(Exercise instructions)
The response must consist of the lines below from the one with "bloom tests reject" through the one with "Inductive BlockNumber := Latest", exactly as they appear and with both ends kept.

[Extracted records]
Lemma collected : exists local all,
  take_changesets (TE := TE) info_le value_le after_miss true from now s
    = (revert_plain_state (TE := TE) value_le after_miss (entries Z.le local);; mret all) rows_taken /\
  (forall a, known_account local a = (fun r => r.2.2) <$> last (filter (fun r => r.2.1 = a) (reverse account_rows_since))) /\
  (forall a k, known_slot local a k = (fun r => r.2.2) <$> last (filter (fun r => (r.1.2, r.2.1) = (a, k)) (reverse storage_rows_since))).
Proof.
  destruct (collect_accounts_ok (plain_accounts s) (reverse account_rows_since) ∅ ∅) as (local1 & all1 & E1 & _ & Ka & Ks).
  { intros a x. by rewrite lookup_empty. }
  destruct (collect_storage_ok (plain_storage s) (reverse storage_rows_since) (local1, all1)) as [Ka' Ks'].
  destruct (foldl (collect_storage_row value_le (plain_storage s)) (local1, all1) (reverse storage_rows_since)) as [local all] eqn:E2.
  cbn [fst] in Ka', Ks'. exists local, all. split; [|split].
  - unfold take_changesets. rewrite (bind_ok _ _ _ _ _ take_storage_rows).
    rewrite (bind_ok _ _ _ _ _ (take_account_rows (with_storage (plain_storage s) (storage_changeset s0) s) eq_refl eq_refl)).
    fold rows_taken. unfold mbind at 1, st_bind at 1, st_get, mbind at 1, st_bind at 1, st_lift.
    change (plain_accounts rows_taken) with (plain_accounts s). change (plain_storage rows_taken) with (plain_storage s).
    rewrite E1. cbn beta iota. by rewrite E2.
  - intros a. rewrite Ka', Ka. by destruct (last _).
  - intros a k. rewrite Ks', Ks. by destruct (last _).
Qed.

(** What the engine and [insert] ask for: no account was created and destroyed in
    between, and an account whose storage changed uses one slot. *)
Definition no_miss : Prop :=
  forall u a o, (u, (a, o)) ∈ account_changeset s -> from <= u -> plain_accounts s0 !! a = None -> is_Some (plain_accounts s !! a).
Definition one_slot : Prop :=
  forall u a kv, ((u, a), kv) ∈ storage_changeset s -> from <= u ->
    exists k0, only_slot a k0 (plain_storage s) /\ only_slot a k0 (plain_storage s0).
Section Taken.
Context (n m tr : Z) (p0 p : store) (L : Z -> list Z) (M : Z * Z -> list Z) (bs : list SealedBlockWithSenders).
Context (Hbase : base_ok n m (p_blocks p0) bs) (H0 : chain_ok n m tr p0 L M [] p0) (Hc : chain_ok n m tr p0 L M bs p).
Context (HL : forall a, Forall (fun i => i < tr) (L a)) (HM : forall k, Forall (fun i => i < tr) (M k)).
Context (Hbs : bs <> []) (Hnum : numbered_from n bs) (Hn : 0 < n) (Htr : 0 <= tr) (Hu : tr + total_transitions bs <= u64_max).
Abbreviation now := (tr + total_transitions bs).
Abbreviation s := (p_state p).
Abbreviation s0 := (rebase (p_state p) (p_state p0)).

Lemma headers_below k : k < n -> Headers_ (p_blocks p) !! k = Headers_ (p_blocks p0) !! k.
Proof.
  intros Hk. rewrite (hb_headers _ _ _ _ _ (c_blocks _ _ _ _ _ _ _ _ Hc)). apply lookup_ext_ne. rewrite map_rows_fst, Hnum.
  intros ?%elem_of_seqZ. lia.
Qed.

Lemma transitions_below k : k < n -> BlockTransitionIndex_ (p_blocks p) !! k = BlockTransitionIndex_ (p_blocks p0) !! k.
Proof.
  intros Hk. rewrite (hb_transitions _ _ _ _ _ (c_blocks _ _ _ _ _ _ _ _ Hc)). apply lookup_ext_ne. rewrite transition_rows_fst, Hnum.
  intros ?%elem_of_seqZ. lia.
Qed.

(** The transition of the parent *)
Lemma parent_transition : BlockTransitionIndex_ (p_blocks p0) !! (n - 1) = Some tr.
Proof.
  destruct (c_ids _ _ _ _ _ _ _ _ H0) as [(? & _)|(_ & prev & _ & _ & E)]; cbn in *; [lia|].
  by rewrite !Z.add_0_r in E.
Qed.

Lemma last_numbered : last (seqZ n (zlen bs)) = Some (n + zlen bs - 1).
Proof. clear -Hbs. destruct bs as [|b l]; [done|]. cbn [length]. rewrite seqZ_S, last_snoc. f_equal. lia. Qed.

Lemma tip_number : fst <$> last_key_value Z.le (CanonicalHeaders_ (p_blocks p)) = Some (n + zlen bs - 1).
Proof.
  unfold last_key_value. rewrite (hb_hashes _ _ _ _ _ (c_blocks _ _ _ _ _ _ _ _ Hc)).
  rewrite (entries_ext _ _ n); [|apply Hbase|eapply rows_numbered; rewrite map_rows_fst; exact Hnum].
  by rewrite <- fmap_last, fmap_app, last_app, map_rows_fst, Hnum, last_numbered.
Qed.

Lemma reverting_to to : now <= to -> reverting tr to s0 s /\ fresh to s.
Proof.
  intros Hto. destruct (decide (now = to)) as [<-|]; [split; apply Hc|]. eapply reverting_later; [apply Hc|lia].
Qed.

Lemma before_start : before tr s0.
Proof. pose proof (before_now _ _ (c_changes _ _ _ _ _ _ _ _ H0)) as Hb. cbn in Hb. rewrite Z.add_0_r in Hb. exact Hb. Qed.

Lemma changesets_to to : now <= to -> changesets_ok to (s_history s).
Proof.
  intros Hto. destruct (c_changes _ _ _ _ _ _ _ _ Hc) as [Q1 Q2 Q3 Q4]. split; [done| |done|].
  - intros t a o Hin. apply Q2 in Hin. lia.
  - intros t a k v Hin. apply Q4 in Hin. lia.
Qed.
(* ===== verification/Filter.v ===== *)
(** * Log filters

    crates/primitives/src/filter.rs: the filters of the log RPC methods, the
    bloom tests derived from them and the test of a single log.  What a filter means is
    [topics_match]; [filter_topics] decides it for the filters of [wf_filter], and the
    bloom tests reject no log that a filter accepts. *)
From S2P Require Import Prelude Bytes SubState Bloom.

(** [BloomFilter] *)
Abbreviation BloomFilter := (list (option Bloom)).

Inductive ValueOrArray (T : Type) :=
| Value (t : T)
| Array (l : list T).
Arguments Value {T} t.
Arguments Array {T} l.

Abbreviation Topic := (ValueOrArray (option Z)).

(** ethers_core's [BlockNumber]; [BlockNumberOrTag] of primitives/src/block.rs has
    the same constructors. *)
Inductive BlockNumber := Latest | Finalized | Safe | Earliest | Pending | Number (n : Z).

Definition as_number (b : BlockNumber) : option Z := match b with Number n => Some n | _ => None end.

Inductive FilterBlockOption :=
| Range (from_block to_block : option BlockNumber)
| AtBlockHash (hash : Z).

Definition option_to_block (o : FilterBlockOption) : option BlockNumber :=
  match o with Range _ to_block => to_block | AtBlockHash _ => None end.

Definition option_from_block (o : FilterBlockOption) : option BlockNumber :=
  match o with Range from_block _ => from_block | AtBlockHash _ => None end.

Definition set_from_block (o : FilterBlockOption) (block : BlockNumber) : FilterBlockOption :=
  let to_block := match o with Range _ to_block => to_block | _ => None end in
  Range (Some block) to_block.

Definition set_to_block (o : FilterBlockOption) (block : BlockNumber) : FilterBlockOption :=
  let from_block := match o with Range from_block _ => from_block | _ => None end in
  Range from_block (Some block).

(** The conversions into a [FilterBlockOption]: from a number, and from the ranges
    [a..b], [..b] and [a..]. *)
Definition option_from_number (block : BlockNumber) : FilterBlockOption := Range (Some block) (Some block).
Definition option_from_range (start end_ : BlockNumber) : FilterBlockOption := Range (Some start) (Some end_).
Definition option_from_range_to (end_ : BlockNumber) : FilterBlockOption := Range (Some Earliest) (Some end_).
Definition option_from_range_from (start : BlockNumber) : FilterBlockOption := Range (Some start) (Some Latest).

(** [topics] is an array of four. *)
Record Filter := mkFilter {
  block_option : FilterBlockOption;
  f_address : option (ValueOrArray Z);
  f_topics : list (option Topic)
}.

Definition Filter_new : Filter := mkFilter (Range None None) None [None; None; None; None].

(** The builder methods. *)
Definition select (f : Filter) (o : FilterBlockOption) : Filter := mkFilter o (f_address f) (f_topics f).
Definition from_block (f : Filter) (b : BlockNumber) : Filter := select f (set_from_block (block_option f) b).
Definition to_block (f : Filter) (b : BlockNumber) : Filter := select f (set_to_block (block_option f) b).
Definition at_block_hash (f : Filter) (h : Z) : Filter := select f (AtBlockHash h).
Definition with_address (f : Filter) (a : ValueOrArray Z) : Filter :=
  mkFilter (block_option f) (Some a) (f_topics f).
(** [topic0] to [topic3] *)
Definition with_topic (n : nat) (f : Filter) (t : Topic) : Filter :=
  mkFilter (block_option f) (f_address f) (<[n := Some t]> (f_topics f)).

Section Events.
Context (keccak256 : bytes -> Z).
Definition event (f : Filter) (event_name : bytes) : Filter :=
  with_topic 0 f (Value (Some (keccak256 event_name))).
Definition events (f : Filter) (names : list bytes) : Filter :=
  with_topic 0 f (Array ((fun e => Some (keccak256 e)) <$> names)).
End Events.

Definition filter_to_block (f : Filter) : option Z := option_to_block (block_option f) ≫= as_number.
Definition filter_from_block (f : Filter) : option Z := option_from_block (block_option f) ≫= as_number.
Definition filter_hash (f : Filter) : option Z :=
  match block_option f with AtBlockHash hash => Some hash | Range _ _ => None end.
Definition is_paginatable (f : Filter) : bool := bool_decide (is_Some (filter_from_block f)).
Definition has_topics (f : Filter) : bool := existsb (fun t => bool_decide (is_Some t)) (f_topics f).

Definition cartesian (lists : list (list (option Z))) : list (list (option Z)) :=
  match lists with
  | [] => []
  | first_list :: lists =>
      foldl (fun res l => res ≫= fun r => (fun el => r ++ [el]) <$> l) ((fun i => [i]) <$> first_list) lists
  end.

(** The alternatives of one position of the filter. *)
Definition alternatives (t : option Topic) : list (option Z) :=
  match t with Some (Value s) => [s] | Some (Array s) => s | None => [None] end.

Definition flatten (f : Filter) : list Topic := Array <$> cartesian (alternatives <$> f_topics f).

(** ** Matching: [FilteredParams] *)

Record FilteredParams := mkFilteredParams { fp_filter : option Filter; flat_topics : list Topic }.

Definition FilteredParams_new (filter : option Filter) : FilteredParams :=
  match filter with
  | Some f => mkFilteredParams (Some f) (flatten f)
  | None => mkFilteredParams None []
  end.

Section Blooms.
Context (keccak256 : bytes -> Z).

(** A loop of [push]es of fallible elements; [None] is the panic of [accrue]. *)
Fixpoint push_all (l : list (option (option Bloom))) : option BloomFilter :=
  match l with
  | [] => Some []
  | x :: l => b ← x; bs ← push_all l; Some (b :: bs)
  end.

Definition topic_bloom (t : option Z) : option (option Bloom) :=
  match t with
  | Some t => b ← bloom_from_input keccak256 (Raw (topic_bytes t)); Some (Some b)
  | None => Some None
  end.

Definition topics_to_bloom_filter (t : Topic) : option BloomFilter :=
  match t with
  | Value t => b ← topic_bloom t; Some [b]
  | Array [] => Some [None]
  | Array ts => push_all (topic_bloom <$> ts)
  end.

Definition address_bloom (a : Z) : option (option Bloom) :=
  b ← bloom_from_input keccak256 (Raw (address_bytes a)); Some (Some b).

Definition address_to_bloom_filter (a : ValueOrArray Z) : option BloomFilter :=
  match a with
  | Value a => b ← address_bloom a; Some [b]
  | Array [] => Some [None]
  | Array l => push_all (address_bloom <$> l)
  end.

Definition address_filter (a : option (ValueOrArray Z)) : option BloomFilter :=
  match a with Some a => address_to_bloom_filter a | None => Some [] end.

(Written solution)
    bloom tests reject no log that a filter accepts. *)
From S2P Require Import Prelude Bytes SubState Bloom.

(** [BloomFilter] *)
Abbreviation BloomFilter := (list (option Bloom)).

Inductive ValueOrArray (T : Type) :=
| Value (t : T)
| Array (l : list T).
Arguments Value {T} t.
Arguments Array {T} l.

Abbreviation Topic := (ValueOrArray (option Z)).

(** ethers_core's [BlockNumber]; [BlockNumberOrTag] of primitives/src/block.rs has
    the same constructors. *)
Inductive BlockNumber := Latest | Finalized | Safe | Earliest | Pending | Number (n : Z).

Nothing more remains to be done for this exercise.